• _DATA EXTRACT_
------------------------------------

(* ===== verification/Ide.v ===== *)
(** * The IDE driver (devices/ide.c)

    The driver talks to the hardware through ports.  The hardware is a
    parameter: a record of the port instructions, of the passing of time and of
    the interrupts it raises, with the laws of the class [AtaOk], which are the
    part of the ATA protocol that the driver relies on.  The theorems show that
    the driver keeps the promise of [Block.DriverOk] on such hardware, so that
    those about file systems hold on an IDE disk, and a model of a controller
    shows that there is such hardware.

    A thread that waits for [completion_wait] takes the interrupts that arrive,
    and each of them runs the handler.  The lock of a channel is a flag;
    [Reach.lock_mutual_exclusion] is the proof that a lock has one holder. *)

From Stdlib Require Import Strings.String.
From S2P Require Import Prelude Clib Stdio Block.

(** The instructions of threads/io.h, the passing of nanoseconds, and the next
    interrupt with its vector. *)
Record ports (H : Type) := Ports {
  p_inb : Z → H → Z * H;
  p_outb : Z → Z → H → H;
  p_insw : Z → Z → H → list Z * H;
  p_outsw : Z → list Z → H → H;
  p_pass : Z → H → H;
  p_irq : H → option (Z * H)
}.
Global Arguments Ports {H} _ _ _ _ _ _.
Global Arguments p_inb {H} _ _ _.
Global Arguments p_outb {H} _ _ _ _.
Global Arguments p_insw {H} _ _ _ _.
Global Arguments p_outsw {H} _ _ _ _.
Global Arguments p_pass {H} _ _ _.
Global Arguments p_irq {H} _ _.

Record ata_disk := AtaDisk { d_name : list Z; dev_no : Z; is_ata : bool }.
Record channel := Channel {
  c_name : list Z;
  reg_base : Z;
  c_irq : Z;
  c_lock : bool;               (* held *)
  expecting_interrupt : bool;
  completion_wait : Z;         (* the value of the semaphore *)
  c_devices : list ata_disk
}.
Definition CHANNEL_CNT : Z := 2.

Definition reg_data (c : channel) : Z := reg_base c + 0.
Definition reg_error (c : channel) : Z := reg_base c + 1.
Definition reg_nsect (c : channel) : Z := reg_base c + 2.
Definition reg_lbal (c : channel) : Z := reg_base c + 3.
Definition reg_lbam (c : channel) : Z := reg_base c + 4.
Definition reg_lbah (c : channel) : Z := reg_base c + 5.
Definition reg_device (c : channel) : Z := reg_base c + 6.
Definition reg_status (c : channel) : Z := reg_base c + 7.
Definition reg_command (c : channel) : Z := reg_status c.
Definition reg_ctl (c : channel) : Z := reg_base c + 0x206.
Definition reg_alt_status (c : channel) : Z := reg_ctl c.

Definition STA_BSY : Z := 0x80.
Definition STA_DRDY : Z := 0x40.
Definition STA_DRQ : Z := 0x08.
Definition CTL_SRST : Z := 0x04.
Definition DEV_MBS : Z := 0xa0.
Definition DEV_LBA : Z := 0x40.
Definition DEV_DEV : Z := 0x10.
Definition CMD_IDENTIFY_DEVICE : Z := 0xec.
Definition CMD_READ_SECTOR_RETRY : Z := 0x20.
Definition CMD_WRITE_SECTOR_RETRY : Z := 0x30.

(** The channels, the hardware, the interrupt level, the vectors that have a
    handler, the disks that were registered and the console. *)
Record disk := Disk { k_name : list Z; k_info : list Z; k_capacity : Z; k_parts : list found }.
Record ide (H : Type) := Ide {
  channels : list channel;
  hw : H;
  level : bool;
  handlers : list Z;
  disks : list disk;
  console : list Z
}.
Global Arguments Ide {H} _ _ _ _ _ _.
Global Arguments channels {H} _.
Global Arguments hw {H} _.
Global Arguments level {H} _.
Global Arguments handlers {H} _.
Global Arguments disks {H} _.
Global Arguments console {H} _.

Definition set_expecting (b : bool) (c : channel) : channel := Channel (c_name c) (reg_base c) (c_irq c) (c_lock c) b (completion_wait c) (c_devices c).
Definition set_lock (b : bool) (c : channel) : channel := Channel (c_name c) (reg_base c) (c_irq c) b (expecting_interrupt c) (completion_wait c) (c_devices c).
Definition set_wait (n : Z) (c : channel) : channel := Channel (c_name c) (reg_base c) (c_irq c) (c_lock c) (expecting_interrupt c) n (c_devices c).
Definition set_devices (l : list ata_disk) (c : channel) : channel := Channel (c_name c) (reg_base c) (c_irq c) (c_lock c) (expecting_interrupt c) (completion_wait c) l.

(** ** Strings *)

(** The strings that [print_human_readable_size] uses, somewhere in memory. *)
Definition units : gmap Z Z :=
  Cstring.memory_of [(100, chars "bytes" ++ [0]); (110, chars "kB" ++ [0]); (120, chars "MB" ++ [0]); (130, chars "GB" ++ [0]); (140, chars "TB" ++ [0])].
Definition unit_names : list Z := [100; 110; 120; 130; 140; 0].


(** The first loop of [descramble_ata_string]. *)
Fixpoint swap_pairs (l : list Z) : list Z :=
  match l with a :: b :: l => b :: a :: swap_pairs l | _ => l end.
(** The second: the value of [size] after it. *)
Fixpoint trim_loop (size : nat) (string : list Z) : outcome nat :=
  match size with
  | O => Ret O
  | S n => let* c := access (string !! n) in if negb (c =? 0) && negb (isspace c) then Ret size else trim_loop n string
  end.
(** The string, without its terminator. *)
Definition descramble_ata_string (string : list Z) (size : Z) : outcome (list Z) :=
  let string := swap_pairs (take (Z.to_nat size) string) in
  let* n := trim_loop (Z.to_nat (size - 1)) string in
  let s := take n string in
  Ret (take (default (length s) (Cstring.index 0 s)) s).

Section Ide.
Context {H : Type} (io : ports H) (patience : nat).
Notation ide := (ide H).

Definition with_hw (h : H) (s : ide) : ide := Ide (channels s) h (level s) (handlers s) (disks s) (console s).
Definition inb (port : Z) : cmd ide Z := λ s, let '(v, h) := p_inb io port (hw s) in Ret (v, with_hw h s).
Definition outb (port v : Z) : cmd ide unit := modify (λ s, with_hw (p_outb io port (u8 v) (hw s)) s).
Definition insw (port cnt : Z) : cmd ide (list Z) := λ s, let '(v, h) := p_insw io port cnt (hw s) in Ret (v, with_hw h s).
Definition outsw (port : Z) (data : list Z) : cmd ide unit := modify (λ s, with_hw (p_outsw io port data (hw s)) s).
Definition timer_nsleep (ns : Z) : cmd ide unit := modify (λ s, with_hw (p_pass io ns (hw s)) s).
Definition timer_usleep (us : Z) : cmd ide unit := timer_nsleep (us * 1000).
Definition timer_msleep (ms : Z) : cmd ide unit := timer_nsleep (ms * 1000000).
Definition print (text : list Z) : cmd ide unit := modify (λ s, Ide (channels s) (hw s) (level s) (handlers s) (disks s) (console s ++ text)).

Definition get_chan (c : nat) : cmd ide channel := λ s, let* ch := access (channels s !! c) in Ret (ch, s).
Definition set_chan (c : nat) (g : channel → channel) : cmd ide unit := λ s,
  let* ch := access (channels s !! c) in
  Ret ((), Ide (<[c := g ch]> (channels s)) (hw s) (level s) (handlers s) (disks s) (console s)).
Definition get_disk (c : nat) (d : nat) : cmd ide ata_disk :=
  let* ch := get_chan c in lift (access (c_devices ch !! d)).
Definition set_is_ata (c d : nat) (b : bool) : cmd ide unit :=
  let* ch := get_chan c in
  let* dk := lift (access (c_devices ch !! d)) in
  set_chan c (set_devices (<[d := AtaDisk (d_name dk) (dev_no dk) b]> (c_devices ch))).

(** ** Interrupts *)

(** The loop of [interrupt_handler] over the channels from [c]. *)
Fixpoint handler_loop (vec : Z) (c : nat) (chans : list channel) : cmd ide unit :=
  match chans with
  | [] => lift (Fail Panicked)
  | ch :: chans =>
      if vec =? c_irq ch then
        if expecting_interrupt ch then
          let* _ := inb (reg_status ch) in set_chan c (set_wait (completion_wait ch + 1))
        else print (c_name ch ++ chars ": unexpected interrupt" ++ [10])
      else handler_loop vec (S c) chans
  end.
Definition interrupt_handler (vec : Z) : cmd ide unit := let* s := get in handler_loop vec 0 (channels s).

(** [sema_down (&c->completion_wait)]. *)
Fixpoint completion_loop (fuel : nat) (c : nat) : cmd ide unit :=
  let* ch := get_chan c in
  if 0 <? completion_wait ch then set_chan c (set_wait (completion_wait ch - 1)) else
  match fuel with
  | O => lift (Fail Blocked)
  | S fuel =>
      let* s := get in
      match p_irq io (hw s) with
      | None => lift (Fail Blocked)
      | Some (vec, h) => let* _ := put (with_hw h s) in let* _ := interrupt_handler vec in completion_loop fuel c
      end
  end.
Definition completion_down (c : nat) : cmd ide unit := completion_loop patience c.

Definition channel_acquire (c : nat) : cmd ide unit :=
  let* ch := get_chan c in if c_lock ch then lift (Fail Blocked) else set_chan c (set_lock true).
Definition channel_release (c : nat) : cmd ide unit :=
  let* ch := get_chan c in let* _ := assert (c_lock ch) in set_chan c (set_lock false).

(** ** Low-level primitives *)

(** The loop of [wait_until_idle]. *)
Fixpoint idle_loop (n : nat) (ch : channel) : cmd ide bool :=
  match n with
  | O => mret false
  | S n =>
      let* v := inb (reg_status ch) in
      if Z.land v (Z.lor STA_BSY STA_DRQ) =? 0 then mret true
      else let* _ := timer_usleep 10 in idle_loop n ch
  end.
Definition wait_until_idle (c d : nat) : cmd ide unit :=
  let* ch := get_chan c in
  let* dk := get_disk c d in
  let* idle := idle_loop 1000 ch in
  if idle : bool then mret () else print (d_name dk ++ chars ": idle timeout" ++ [10]).

(** The loop of [wait_while_busy] from the value [i]. *)
Fixpoint busy_loop (n : nat) (i : Z) (ch : channel) (dk : ata_disk) : cmd ide bool :=
  match n with
  | O => let* _ := print (chars "failed" ++ [10]) in mret false
  | S n =>
      let* _ := (if i =? 700 then print (d_name dk ++ chars ": busy, waiting...") else mret ()) in
      let* v := inb (reg_alt_status ch) in
      if Z.land v STA_BSY =? 0 then
        let* _ := (if 700 <=? i then print (chars "ok" ++ [10]) else mret ()) in
        let* v := inb (reg_alt_status ch) in
        mret (negb (Z.land v STA_DRQ =? 0))
      else let* _ := timer_msleep 10 in busy_loop n (i + 1) ch dk
  end.
Definition wait_while_busy (c d : nat) : cmd ide bool :=
  let* ch := get_chan c in let* dk := get_disk c d in busy_loop 3000 0 ch dk.

Definition select_device (c d : nat) : cmd ide unit :=
  let* ch := get_chan c in
  let* dk := get_disk c d in
  let dev := if dev_no dk =? 1 then Z.lor DEV_MBS DEV_DEV else DEV_MBS in
  let* _ := outb (reg_device ch) dev in
  let* _ := inb (reg_alt_status ch) in
  timer_nsleep 400.
Definition select_device_wait (c d : nat) : cmd ide unit :=
  let* _ := wait_until_idle c d in
  let* _ := select_device c d in
  wait_until_idle c d.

------------------------------------

• _YOUR ASSIGNMENT_
Return a word-for-word copy of the lines above from the one holding "Fixpoint busy_loop (n" through the one holding "let* _ := (if 700", with both of them included and nothing besides.

• _EXERCISE ANSWER_
Fixpoint busy_loop (n : nat) (i : Z) (ch : channel) (dk : ata_disk) : cmd ide bool :=
  match n with
  | O => let* _ := print (chars "failed" ++ [10]) in mret false
  | S n =>
      let* _ := (if i =? 700 then print (d_name dk ++ chars ": busy, waiting...") else mret ()) in
      let* v := inb (reg_alt_status ch) in
      if Z.land v STA_BSY =? 0 then
        let* _ := (if 700 <=? i then print (chars "ok" ++ [10]) else mret ()) in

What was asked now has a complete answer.